In the interior of the Serb territory, during the eleventh and twelfth centuries, three political centres came into prominence and shaped themselves into larger territorial units. These were: (1) Raska, which had been Caslav’s centre and is considered the birth-place of the Serbian state (this district, with the town of Ras as its centre, included the south-western part of the modern kingdom of Serbia and what was the Turkish sandjak or province of Novi-Pazar); (2) Zeta, on the coast (the modern Montenegro); and (3) Bosnia, so called after the river Bosna, which runs through it. Bosnia, which roughly corresponded to the modern province of that name, became independent in the second half of the tenth century, and was never after that incorporated in the Serbian state. At times it fell under Hungarian influence; in the twelfth century, during the reign of Manuel Comnenus, who was victorious over the Magyars, Bosnia, like all other Serb territories, had to acknowledge the supremacy of Constantinople.

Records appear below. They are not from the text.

(* ===== verification/PyDict.v ===== *)
(** Python's [dict] and [sorted]: a dictionary is the list of its items in
    insertion order, an assignment to a present key keeps its place; sorting is
    stable. *)

From S2P Require Import Prelude PyStr.
Local Open Scope Z_scope.

(** * Dictionaries *)

Abbreviation dict K A := (list (K * A)).

Section dict.
Context {K : Type} `{EqDecision K} {A : Type}.
Implicit Types (d : dict K A) (k : K) (v : A).

Fixpoint dget (d : dict K A) (k : K) : option A :=
  match d with
  | [] => None
  | (k', v) :: d => if decide (k = k') then Some v else dget d k
  end.

(** [d[k] = v]. *)
Fixpoint dset (d : dict K A) (k : K) (v : A) : dict K A :=
  match d with
  | [] => [(k, v)]
  | (k', v') :: d => if decide (k = k') then (k', v) :: d else (k', v') :: dset d k v
  end.

Definition dmem (d : dict K A) (k : K) : bool := bool_decide (is_Some (dget d k)).
Definition dkeys (d : dict K A) : list K := fst <$> d.
Definition dvalues (d : dict K A) : list A := snd <$> d.

(** [{k: v for k, v in items}]: a later item replaces an earlier one's value. *)
Definition dict_of (items : list (K * A)) : dict K A := foldl (λ d kv, dset d kv.1 kv.2) [] items.

(** [d[k] = f(d.get(k))]. *)
Definition dupdate (d : dict K A) (k : K) (f : option A → A) : dict K A := dset d k (f (dget d k)).

Lemma dget_None d k : dget d k = None ↔ k ∉ dkeys d.
Proof.
  induction d as [|[k' v] d IH]; [split; [intros _; apply not_elem_of_nil|done]|].
  cbn [dget]. unfold dkeys in *. rewrite fmap_cons, not_elem_of_cons. cbn [fst].
  destruct (decide (k = k')) as [-> |Hne]; [by split; [|intros [? _]]|]. rewrite IH. tauto.
Qed.

Lemma dget_Some_key d k v : dget d k = Some v → k ∈ dkeys d.
Proof. intros H. destruct (decide (k ∈ dkeys d)) as [?|Hn]; [done|]. apply dget_None in Hn. congruence. Qed.

Lemma dget_key d k : k ∈ dkeys d → ∃ v, dget d k = Some v.
Proof. intros H. destruct (dget d k) as [v|] eqn:E; [by exists v|]. by apply dget_None in E. Qed.

Lemma dmem_true d k : dmem d k = true ↔ k ∈ dkeys d.
Proof.
  unfold dmem. rewrite bool_decide_eq_true. split; [intros [v H]; by eapply dget_Some_key|].
  intros [v ->]%dget_key. by eexists.
Qed.

Lemma dmem_false d k : dmem d k = false ↔ k ∉ dkeys d.
Proof. rewrite <- not_true_iff_false, dmem_true. done. Qed.

Lemma dget_Some_elem d k v : dget d k = Some v → (k, v) ∈ d.
Proof.
  induction d as [|[k' v'] d IH]; cbn [dget]; [done|]. destruct (decide (k = k')) as [-> |_].
  - intros [= ->]. by left.
  - intros H. right. by apply IH.
Qed.

Lemma dget_elem d k v : NoDup (dkeys d) → dget d k = Some v ↔ (k, v) ∈ d.
Proof.
  intros Hnd. split; [apply dget_Some_elem|]. induction d as [|[k' v'] d IH]; [by intros ?%not_elem_of_nil|].
  unfold dkeys in *. rewrite fmap_cons in Hnd. apply NoDup_cons in Hnd as [Hk Hnd]. cbn [dget].
  intros [H|H]%elem_of_cons; [simplify_eq/=; by rewrite decide_True|].
  rewrite decide_False; [by apply IH|]. intros ->. apply Hk, list_elem_of_fmap. by exists (k', v).
Qed.

Lemma dget_dset d k v k' : dget (dset d k v) k' = if decide (k' = k) then Some v else dget d k'.
Proof.
  induction d as [|[k0 v0] d IH]; cbn [dset dget]; [done|].
  destruct (decide (k = k0)) as [-> |Hne]; cbn [dget].
  - by destruct (decide (k' = k0)).
  - rewrite IH. destruct (decide (k' = k0)) as [-> |]; [by rewrite decide_False|done].
Qed.

Lemma dset_absent d k v : k ∉ dkeys d → dset d k v = d ++ [(k, v)].
Proof.
  induction d as [|[k0 v0] d IH]; intros H; [done|]. unfold dkeys in *. rewrite fmap_cons, not_elem_of_cons in H.
  destruct H as [H1 H2]. cbn [dset]. cbn [fst] in H1. rewrite decide_False by done. cbn [app]. by rewrite IH.
Qed.

Lemma dkeys_dset d k v : dkeys (dset d k v) = if dmem d k then dkeys d else dkeys d ++ [k].
Proof.
  destruct (dmem d k) eqn:E.
  - apply dmem_true in E. induction d as [|[k0 v0] d IH]; [by apply not_elem_of_nil in E|].
    unfold dkeys in *. cbn [dset]. destruct (decide (k = k0)) as [-> |Hne]; [done|].
    rewrite !fmap_cons. f_equal. apply IH. rewrite fmap_cons in E. apply elem_of_cons in E as [E|E]; [done|done].
  - apply dmem_false in E. rewrite dset_absent by done. unfold dkeys. by rewrite fmap_app.
Qed.

Lemma NoDup_dset d k v : NoDup (dkeys d) → NoDup (dkeys (dset d k v)).
Proof.
  intros H. rewrite dkeys_dset. destruct (dmem d k) eqn:E; [done|]. apply dmem_false in E.
  apply NoDup_app. split_and!; [done| |apply NoDup_singleton]. intros x Hx ->%list_elem_of_singleton. done.
Qed.

Lemma elem_of_dkeys_dset d k v k' : k' ∈ dkeys (dset d k v) ↔ k' = k ∨ k' ∈ dkeys d.
Proof.
  rewrite dkeys_dset. destruct (dmem d k) eqn:E; [apply dmem_true in E; split; [by right|by intros [-> |]]|].
  rewrite elem_of_app, list_elem_of_singleton. tauto.
Qed.

Lemma NoDup_dict_of_aux items d : NoDup (dkeys d) → NoDup (dkeys (foldl (λ d kv, dset d kv.1 kv.2) d items)).
Proof. revert d. induction items as [|[k v] items IH]; intros d H; [done|]. apply IH. by apply NoDup_dset. Qed.

Lemma NoDup_dict_of items : NoDup (dkeys (dict_of items)).
Proof. apply NoDup_dict_of_aux. constructor. Qed.

Lemma dict_of_nodup_aux items d :
  NoDup (dkeys d ++ (fst <$> items)) → foldl (λ d kv, dset d kv.1 kv.2) d items = d ++ items.
Proof.
  revert d. induction items as [|[k v] items IH]; intros d H; [by rewrite app_nil_r|].
  cbn [foldl fst snd]. rewrite fmap_cons in H. cbn [fst] in H.
  assert (k ∉ dkeys d) as Hk.
  { intros Hin. apply NoDup_app in H as (_ & H & _). apply (H k Hin). by left. }
  rewrite dset_absent by done. rewrite IH; [by rewrite <- app_assoc|].
  unfold dkeys in *. rewrite fmap_app. cbn [fmap list_fmap fst]. by rewrite <- app_assoc.
Qed.

Lemma dict_of_nodup items : NoDup (fst <$> items) → dict_of items = items.
Proof. intros H. unfold dict_of. by rewrite dict_of_nodup_aux. Qed.

Lemma elem_of_dkeys_dict_of items k : k ∈ dkeys (dict_of items) ↔ k ∈ fst <$> items.
Proof.
  unfold dict_of. assert (∀ d, k ∈ dkeys (foldl (λ d kv, dset d kv.1 kv.2) d items) ↔ k ∈ dkeys d ∨ k ∈ fst <$> items) as H.
  { induction items as [|[k0 v0] items IH]; intros d; [set_solver|]. cbn [foldl fst snd]. rewrite IH, elem_of_dkeys_dset.
    rewrite fmap_cons, elem_of_cons. cbn [fst]. tauto. }
  rewrite H. unfold dkeys. set_solver.
Qed.

(** An entry changes a total by the difference of its values. *)
Lemma zsum_with_dset (f : A → Z) d k v :
  zsum_with f (dvalues (dset d k v))
  = zsum_with f (dvalues d) + f v - match dget d k with Some v' => f v' | None => 0 end.
Proof.
  unfold dvalues. induction d as [|[k0 v0] d IH]; cbn [dset dget].
  - unfold zsum_with. simpl. lia.
  - destruct (decide (k = k0)); rewrite !fmap_cons, !zsum_with_cons; cbn [snd]; [lia|]. rewrite IH. lia.
Qed.

End dict.

(** * Sorting *)

Section sort.
Context {A : Type} (leb : A → A → bool).

Fixpoint insert_by (x : A) (l : list A) : list A :=
  match l with
  | [] => [x]
  | y :: l' => if leb x y then x :: y :: l' else y :: insert_by x l'
  end.

Definition sort_by (l : list A) : list A := foldr insert_by [] l.

Lemma insert_by_perm x l : insert_by x l ≡ₚ x :: l.
Proof.
  induction l as [|y l IH]; [done|]. cbn [insert_by]. destruct (leb x y); [done|]. rewrite IH. constructor.
Qed.

Lemma sort_by_perm l : sort_by l ≡ₚ l.
Proof. induction l as [|x l IH]; [done|]. cbn [sort_by foldr]. rewrite insert_by_perm. by constructor. Qed.

Definition le_of (x y : A) : Prop := leb x y = true.
Hypothesis total : ∀ x y, leb x y = false → leb y x = true.
Hypothesis trans : ∀ x y z, leb x y = true → leb y z = true → leb x z = true.

Lemma insert_by_sorted x l : StronglySorted le_of l → StronglySorted le_of (insert_by x l).
Proof.
  induction 1 as [|y l Hl IH Hy]; cbn [insert_by]; [repeat constructor|].
  destruct (leb x y) eqn:E.
  - constructor; [by constructor|]. constructor; [done|]. eapply Forall_impl; [exact Hy|].
    intros z Hz. unfold le_of in *. by apply (trans x y z).
  - constructor; [done|]. apply Forall_forall. intros z Hz. rewrite insert_by_perm in Hz.
    apply elem_of_cons in Hz as [-> |Hz]; [by apply total|]. rewrite Forall_forall in Hy. by apply Hy.
Qed.

Lemma sort_by_sorted l : StronglySorted le_of (sort_by l).
Proof. induction l as [|x l IH]; [constructor|]. by apply insert_by_sorted. Qed.

End sort.

(** [sorted(l, key=key)] for text and integer keys. *)
Definition sort_str {A} (key : A → str) (l : list A) : list A := sort_by (λ x y, str_leb (key x) (key y)) l.
Definition sort_int {A} (key : A → Z) (l : list A) : list A := sort_by (λ x y, key x <=? key y) l.
(** Keys that are pairs of an integer and a text. *)
Definition pair_leb (a b : Z * str) : bool := (a.1 <? b.1) || ((a.1 =? b.1) && str_leb a.2 b.2).
Definition sort_pair {A} (key : A → Z * str) (l : list A) : list A := sort_by (λ x y, pair_leb (key x) (key y)) l.

Lemma sort_str_perm {A} (key : A → str) l : sort_str key l ≡ₚ l.
Proof. apply sort_by_perm. Qed.
Lemma sort_pair_perm {A} (key : A → Z * str) l : sort_pair key l ≡ₚ l.
Proof. apply sort_by_perm. Qed.
Lemma sort_int_perm {A} (key : A → Z) l : sort_int key l ≡ₚ l.
Proof. apply sort_by_perm. Qed.

Lemma sort_str_sorted {A} (key : A → str) l : StronglySorted (λ x y, str_le (key x) (key y)) (sort_str key l).
Proof.
  apply sort_by_sorted.
  - intros x y H. destruct (total str_le (key x) (key y)) as [Hc|Hc]; [|exact Hc].
    unfold str_le, bytes_le in Hc. unfold str_leb in H. congruence.
  - intros x y z Hx Hy. exact (transitivity (R := str_le) Hx Hy).
Qed.

Lemma pair_leb_total a b : pair_leb a b = false → pair_leb b a = true.
Proof.
  unfold pair_leb. destruct (Z.ltb_spec a.1 b.1), (Z.eqb_spec a.1 b.1), (Z.ltb_spec b.1 a.1), (Z.eqb_spec b.1 a.1); try lia; cbn; try done.
  intros Hl. destruct (total str_le a.2 b.2) as [Hc|Hc]; [|exact Hc].
  unfold str_le, bytes_le in Hc. unfold str_leb in Hl. congruence.
Qed.

Lemma pair_leb_trans a b c : pair_leb a b = true → pair_leb b c = true → pair_leb a c = true.
Proof.
  unfold pair_leb. rewrite !orb_true_iff, !andb_true_iff, !Z.ltb_lt, !Z.eqb_eq.
  intros [?|[? Hab]] [?|[? Hbc]]; [left; lia..|]. right. split; [lia|].
  exact (transitivity (R := str_le) Hab Hbc).
Qed.

Lemma sort_pair_sorted {A} (key : A → Z * str) l :
  StronglySorted (λ x y, pair_leb (key x) (key y) = true) (sort_pair key l).
Proof.
  apply sort_by_sorted.
  - intros x y. apply pair_leb_total.
  - intros x y z. apply pair_leb_trans.
Qed.

(** * Counters

    [for c in cs: t[c] += f(c)], for a dictionary of totals. *)

Definition add_key (f : str → result Z) (t : dict str Z) (c : str) : result (dict str Z) :=
  v ← f c; x ← of_option (dget t c) (KeyError c); Ok (dset t c (x + v)).
Definition add_keys (f : str → result Z) (t : dict str Z) (cs : list str) : result (dict str Z) := foldM (add_key f) t cs.

Lemma add_keys_spec f cs t t' :
  NoDup cs → add_keys f t cs = Ok t' →
  ∀ c x, dget t c = Some x → dget t' c = Some (if decide (c ∈ cs) then x + from_ok 0 (f c) else x).
Proof.
  intros Hnd. unfold add_keys. revert t. induction Hnd as [|c0 cs Hc0 _ IH]; intros t H c x Hx; cbn [foldM] in H.
  - inv_ok. subst. by rewrite decide_False by set_solver.
  - inv_ok. unfold add_key in E. inv_ok. subst a. rewrite (IH _ H c (if decide (c = c0) then x + from_ok 0 (f c) else x)).
    + f_equal. destruct (decide (c = c0)) as [-> |Hne]; repeat case_decide; set_solver.
    + rewrite dget_dset. destruct (decide (c = c0)) as [-> |]; [|done]. f_equal.
      match goal with H : f c0 = Ok _ |- _ => rewrite H end. cbn. congruence.
Qed.

(** Looking up every key of a larger list adds up the values. *)
Lemma dict_total (d : dict str Z) ks :
  NoDup (dkeys d) → NoDup ks → (∀ k, k ∈ dkeys d → k ∈ ks) → zsum_with (λ a, default 0 (dget d a)) ks = zsum (dvalues d).
Proof.
  intros Hd Hks. induction d as [|[k v] d IH]; intros Hin; [by apply zsum_with_zero, Forall_forall|].
  apply NoDup_cons in Hd as [Hk Hd]. change (zsum (dvalues ((k, v) :: d))) with (v + zsum (dvalues d)). rewrite <- IH; [|done|intros; apply Hin; by right].
  rewrite <- (zsum_with_point k v ks) at 1 by (done || (apply Hin; left)). rewrite <- zsum_with_add.
  apply zsum_with_ext, Forall_forall. intros a _. cbn [dget]. change (k ∉ dkeys d) in Hk. apply dget_None in Hk. repeat case_decide; subst; try done. rewrite Hk. cbn. lia.
Qed.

It has already been indicated that the Serbs and Croats occupied territory which, while the Church was still one, was divided between two dioceses, Italy and Dacia, and when the Church itself was divided, in the eleventh century, was torn apart between the two beliefs. The dividing line between the jurisdictions of Rome and Constantinople ran from north to south through Bosnia, but naturally there has always been a certain vagueness about the extent of their respective jurisdictions. In later years the terms Croat and Roman Catholic on the one hand, and Serb and Orthodox on the other, became interchangeable. Hercegovina and eastern Bosnia have always been predominantly Orthodox, Dalmatia and western Bosnia predominantly Roman Catholic. The loyalty of the Croatians to Austria-Hungary has been largely owing to the influence of Roman Catholicism.
During the first centuries of Serbian history Christianity made slow progress in the western half of the Balkan peninsula. The Dalmatian coast was always under the influence of Rome, but the interior was long pagan. It is doubtful whether the brothers Cyril and Methodius (cf. chap. 5) actually passed through Serb territory, but in the tenth century their teachings and writings were certainly current there. At the time of the division of the Churches all the Serb lands except the Dalmatian coast, Croatia, and western Bosnia, were faithful to Constantinople, and the Greek hierarchy obtained complete control of the ecclesiastical administration. The elaborate organisation and opulent character of the Eastern Church was, however, especially in the hands of the Greeks, not congenial to the Serbs, and during the eleventh and twelfth centuries the Bogomil heresy (cf. chap, 6), a much more primitive and democratic form of Christianity, already familiar in the East as the Manichaean heresy, took hold of the Serbs’ imagination and made as rapid and disquieting progress in their country as it had already done in the neighbouring Bulgaria; inasmuch as the Greek hierarchy considered this teaching to be socialistic, subversive, and highly dangerous to the ecclesiastical supremacy of Constantinople, all of which indeed it was, adherence to it became amongst the Serbs a direct expression of patriotism.